◆ TASK DETAILS
State how many lines of the data contain the word "validateGiteaSignature", and write nothing besides the number.

◆ SUPPLIED INFORMATION
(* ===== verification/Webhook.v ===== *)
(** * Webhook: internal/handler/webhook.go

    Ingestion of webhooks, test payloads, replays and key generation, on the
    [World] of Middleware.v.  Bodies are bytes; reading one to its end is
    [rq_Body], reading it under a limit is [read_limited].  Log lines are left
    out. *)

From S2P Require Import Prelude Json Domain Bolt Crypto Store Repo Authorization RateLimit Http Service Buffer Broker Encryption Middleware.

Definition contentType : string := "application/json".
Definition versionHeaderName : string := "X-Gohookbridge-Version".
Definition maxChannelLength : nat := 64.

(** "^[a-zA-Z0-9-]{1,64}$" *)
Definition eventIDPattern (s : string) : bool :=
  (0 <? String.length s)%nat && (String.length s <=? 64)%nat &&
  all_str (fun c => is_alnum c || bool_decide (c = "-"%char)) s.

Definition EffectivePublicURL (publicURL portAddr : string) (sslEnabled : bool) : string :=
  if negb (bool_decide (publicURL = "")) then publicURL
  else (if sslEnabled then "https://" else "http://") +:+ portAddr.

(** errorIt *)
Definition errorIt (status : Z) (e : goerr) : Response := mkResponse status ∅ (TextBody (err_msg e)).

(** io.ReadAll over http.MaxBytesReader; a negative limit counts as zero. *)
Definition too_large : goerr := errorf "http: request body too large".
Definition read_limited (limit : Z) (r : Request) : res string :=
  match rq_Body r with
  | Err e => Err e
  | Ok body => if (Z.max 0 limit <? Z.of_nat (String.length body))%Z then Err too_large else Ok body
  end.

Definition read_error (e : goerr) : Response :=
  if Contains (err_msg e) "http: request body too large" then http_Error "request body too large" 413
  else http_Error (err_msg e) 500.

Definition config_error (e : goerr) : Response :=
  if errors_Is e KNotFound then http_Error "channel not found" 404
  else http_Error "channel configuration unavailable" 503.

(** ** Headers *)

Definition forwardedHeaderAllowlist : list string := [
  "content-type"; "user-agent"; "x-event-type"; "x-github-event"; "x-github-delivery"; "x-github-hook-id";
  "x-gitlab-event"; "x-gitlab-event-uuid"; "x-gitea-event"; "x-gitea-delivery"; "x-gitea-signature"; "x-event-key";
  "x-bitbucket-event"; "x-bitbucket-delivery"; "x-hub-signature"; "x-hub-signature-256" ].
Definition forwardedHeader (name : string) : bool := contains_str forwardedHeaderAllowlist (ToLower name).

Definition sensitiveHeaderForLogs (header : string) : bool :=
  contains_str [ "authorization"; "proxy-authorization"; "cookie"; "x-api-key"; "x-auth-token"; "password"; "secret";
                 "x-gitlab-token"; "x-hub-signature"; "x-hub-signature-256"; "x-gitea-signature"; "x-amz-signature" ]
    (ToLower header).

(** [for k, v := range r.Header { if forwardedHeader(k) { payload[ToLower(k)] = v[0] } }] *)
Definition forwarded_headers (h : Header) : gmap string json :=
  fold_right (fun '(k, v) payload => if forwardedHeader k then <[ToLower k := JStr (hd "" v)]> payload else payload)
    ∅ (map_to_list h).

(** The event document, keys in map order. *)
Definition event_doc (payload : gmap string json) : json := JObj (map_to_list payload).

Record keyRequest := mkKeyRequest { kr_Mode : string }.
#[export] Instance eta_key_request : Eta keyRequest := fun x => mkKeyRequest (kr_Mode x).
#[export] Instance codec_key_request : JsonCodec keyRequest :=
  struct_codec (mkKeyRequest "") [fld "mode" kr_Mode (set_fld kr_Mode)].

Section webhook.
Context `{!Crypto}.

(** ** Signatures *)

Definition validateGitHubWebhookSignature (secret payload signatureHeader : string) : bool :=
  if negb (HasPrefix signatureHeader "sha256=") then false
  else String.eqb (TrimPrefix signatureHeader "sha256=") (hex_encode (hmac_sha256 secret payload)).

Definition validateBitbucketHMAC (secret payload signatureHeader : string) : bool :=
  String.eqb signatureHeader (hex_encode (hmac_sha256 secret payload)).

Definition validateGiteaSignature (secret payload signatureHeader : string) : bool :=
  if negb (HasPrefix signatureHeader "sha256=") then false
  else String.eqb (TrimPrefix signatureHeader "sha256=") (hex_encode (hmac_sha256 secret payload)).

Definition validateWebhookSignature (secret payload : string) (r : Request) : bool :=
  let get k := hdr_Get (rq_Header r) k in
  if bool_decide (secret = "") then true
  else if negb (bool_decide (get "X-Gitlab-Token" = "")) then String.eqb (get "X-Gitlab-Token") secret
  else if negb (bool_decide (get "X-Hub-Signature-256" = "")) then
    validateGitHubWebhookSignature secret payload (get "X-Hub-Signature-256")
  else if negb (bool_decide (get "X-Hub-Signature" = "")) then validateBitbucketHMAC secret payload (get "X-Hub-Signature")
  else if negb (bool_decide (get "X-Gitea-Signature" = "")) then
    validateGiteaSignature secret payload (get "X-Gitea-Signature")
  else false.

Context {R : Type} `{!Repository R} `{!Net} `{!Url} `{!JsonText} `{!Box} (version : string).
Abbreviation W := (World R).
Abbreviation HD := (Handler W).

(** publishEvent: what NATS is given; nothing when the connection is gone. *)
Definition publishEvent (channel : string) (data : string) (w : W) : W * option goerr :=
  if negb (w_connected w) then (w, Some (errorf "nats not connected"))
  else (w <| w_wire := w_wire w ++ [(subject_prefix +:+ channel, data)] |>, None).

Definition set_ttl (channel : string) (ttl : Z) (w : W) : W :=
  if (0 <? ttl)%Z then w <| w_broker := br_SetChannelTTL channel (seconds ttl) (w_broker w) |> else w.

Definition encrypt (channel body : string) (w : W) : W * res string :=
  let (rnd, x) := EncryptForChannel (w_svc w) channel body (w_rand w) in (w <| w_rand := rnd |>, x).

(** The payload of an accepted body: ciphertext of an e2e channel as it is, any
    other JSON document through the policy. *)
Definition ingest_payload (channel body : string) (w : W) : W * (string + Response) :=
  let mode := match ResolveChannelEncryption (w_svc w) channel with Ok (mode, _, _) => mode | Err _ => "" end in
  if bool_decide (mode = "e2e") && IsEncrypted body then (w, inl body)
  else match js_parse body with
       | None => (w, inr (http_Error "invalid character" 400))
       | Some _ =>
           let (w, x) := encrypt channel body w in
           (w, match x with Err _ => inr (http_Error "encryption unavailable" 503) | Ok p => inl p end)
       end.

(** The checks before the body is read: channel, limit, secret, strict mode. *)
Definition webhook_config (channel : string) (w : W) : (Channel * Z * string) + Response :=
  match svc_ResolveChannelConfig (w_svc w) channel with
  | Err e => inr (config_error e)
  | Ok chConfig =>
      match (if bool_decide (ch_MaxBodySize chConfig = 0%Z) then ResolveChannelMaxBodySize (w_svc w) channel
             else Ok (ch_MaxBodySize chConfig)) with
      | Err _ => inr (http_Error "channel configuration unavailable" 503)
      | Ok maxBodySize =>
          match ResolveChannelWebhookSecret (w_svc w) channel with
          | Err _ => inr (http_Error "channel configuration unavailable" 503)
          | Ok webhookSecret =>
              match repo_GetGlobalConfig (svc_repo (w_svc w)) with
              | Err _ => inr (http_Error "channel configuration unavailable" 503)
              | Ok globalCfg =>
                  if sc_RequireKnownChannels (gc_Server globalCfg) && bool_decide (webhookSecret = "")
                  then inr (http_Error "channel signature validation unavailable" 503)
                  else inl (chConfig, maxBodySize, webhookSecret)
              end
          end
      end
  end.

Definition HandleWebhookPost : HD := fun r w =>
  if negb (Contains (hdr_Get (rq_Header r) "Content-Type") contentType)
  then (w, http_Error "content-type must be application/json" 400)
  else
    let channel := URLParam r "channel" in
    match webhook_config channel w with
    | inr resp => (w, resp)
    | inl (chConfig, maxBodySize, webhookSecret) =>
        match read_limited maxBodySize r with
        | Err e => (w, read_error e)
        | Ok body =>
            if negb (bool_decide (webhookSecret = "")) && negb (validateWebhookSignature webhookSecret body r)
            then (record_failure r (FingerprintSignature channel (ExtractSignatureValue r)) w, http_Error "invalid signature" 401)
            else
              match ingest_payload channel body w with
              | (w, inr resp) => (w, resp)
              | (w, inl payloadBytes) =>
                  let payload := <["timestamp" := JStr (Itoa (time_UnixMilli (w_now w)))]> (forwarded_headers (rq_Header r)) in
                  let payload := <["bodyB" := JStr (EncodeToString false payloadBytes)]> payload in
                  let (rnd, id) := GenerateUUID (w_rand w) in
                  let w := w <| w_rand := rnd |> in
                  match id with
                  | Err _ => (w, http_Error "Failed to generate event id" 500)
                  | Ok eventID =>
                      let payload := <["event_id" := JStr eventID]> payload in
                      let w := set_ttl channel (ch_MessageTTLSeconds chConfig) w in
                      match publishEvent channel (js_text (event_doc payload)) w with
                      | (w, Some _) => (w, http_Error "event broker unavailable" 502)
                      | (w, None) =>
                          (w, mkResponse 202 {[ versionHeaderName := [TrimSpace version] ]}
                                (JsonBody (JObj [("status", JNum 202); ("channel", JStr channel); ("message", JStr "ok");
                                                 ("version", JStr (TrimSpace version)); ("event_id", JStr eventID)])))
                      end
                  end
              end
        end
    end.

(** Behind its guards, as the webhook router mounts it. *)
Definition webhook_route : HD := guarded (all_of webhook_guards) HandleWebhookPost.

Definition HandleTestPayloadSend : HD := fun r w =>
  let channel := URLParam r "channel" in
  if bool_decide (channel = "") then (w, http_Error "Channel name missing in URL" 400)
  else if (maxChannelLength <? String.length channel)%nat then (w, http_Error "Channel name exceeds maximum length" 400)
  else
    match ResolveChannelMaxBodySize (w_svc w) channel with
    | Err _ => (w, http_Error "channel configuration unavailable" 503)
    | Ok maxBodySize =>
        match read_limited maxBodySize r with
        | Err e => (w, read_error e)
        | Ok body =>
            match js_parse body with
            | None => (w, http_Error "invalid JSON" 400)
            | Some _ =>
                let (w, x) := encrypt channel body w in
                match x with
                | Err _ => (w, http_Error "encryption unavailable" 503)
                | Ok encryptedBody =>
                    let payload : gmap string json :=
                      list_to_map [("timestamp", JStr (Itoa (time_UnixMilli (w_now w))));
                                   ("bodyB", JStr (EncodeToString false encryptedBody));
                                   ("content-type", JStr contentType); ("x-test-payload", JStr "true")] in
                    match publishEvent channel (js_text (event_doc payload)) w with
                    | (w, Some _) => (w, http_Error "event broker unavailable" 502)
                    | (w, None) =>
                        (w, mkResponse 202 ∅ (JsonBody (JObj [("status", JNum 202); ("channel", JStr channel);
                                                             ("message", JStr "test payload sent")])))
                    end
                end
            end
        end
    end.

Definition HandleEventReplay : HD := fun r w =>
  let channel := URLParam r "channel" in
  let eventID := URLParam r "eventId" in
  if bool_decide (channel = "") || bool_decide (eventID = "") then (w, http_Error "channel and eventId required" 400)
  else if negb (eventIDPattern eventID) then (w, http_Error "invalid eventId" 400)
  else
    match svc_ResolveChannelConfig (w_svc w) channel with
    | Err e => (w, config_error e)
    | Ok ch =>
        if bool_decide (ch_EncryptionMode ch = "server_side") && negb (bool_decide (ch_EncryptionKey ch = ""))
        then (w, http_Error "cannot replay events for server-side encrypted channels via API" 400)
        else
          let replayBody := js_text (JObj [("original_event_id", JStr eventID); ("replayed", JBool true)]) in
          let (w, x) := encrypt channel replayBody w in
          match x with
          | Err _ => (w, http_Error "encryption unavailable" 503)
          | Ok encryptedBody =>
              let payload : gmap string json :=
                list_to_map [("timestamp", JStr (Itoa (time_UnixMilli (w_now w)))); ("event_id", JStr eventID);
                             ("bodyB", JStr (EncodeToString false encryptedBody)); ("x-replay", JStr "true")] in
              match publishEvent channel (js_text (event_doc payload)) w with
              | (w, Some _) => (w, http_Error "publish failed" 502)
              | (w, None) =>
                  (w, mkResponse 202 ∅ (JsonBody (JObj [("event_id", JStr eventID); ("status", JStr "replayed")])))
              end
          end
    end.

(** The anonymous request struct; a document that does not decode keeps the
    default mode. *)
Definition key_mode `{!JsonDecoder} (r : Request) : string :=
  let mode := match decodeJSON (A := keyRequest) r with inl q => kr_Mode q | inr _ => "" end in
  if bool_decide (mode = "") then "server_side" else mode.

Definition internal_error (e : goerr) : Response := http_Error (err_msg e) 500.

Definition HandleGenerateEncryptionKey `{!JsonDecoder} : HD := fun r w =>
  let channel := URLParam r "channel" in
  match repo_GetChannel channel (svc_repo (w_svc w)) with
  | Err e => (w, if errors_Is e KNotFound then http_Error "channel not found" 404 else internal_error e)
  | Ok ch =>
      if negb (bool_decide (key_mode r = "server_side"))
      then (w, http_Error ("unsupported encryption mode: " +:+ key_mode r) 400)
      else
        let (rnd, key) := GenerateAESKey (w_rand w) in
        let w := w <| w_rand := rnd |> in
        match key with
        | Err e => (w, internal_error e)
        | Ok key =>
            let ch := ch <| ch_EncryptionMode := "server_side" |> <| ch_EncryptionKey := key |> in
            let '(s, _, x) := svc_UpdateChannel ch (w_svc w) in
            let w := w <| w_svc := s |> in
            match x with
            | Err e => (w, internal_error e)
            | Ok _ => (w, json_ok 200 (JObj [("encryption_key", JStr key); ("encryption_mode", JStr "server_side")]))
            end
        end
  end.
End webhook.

◆ OUTPUT OF THE EXERCISE
2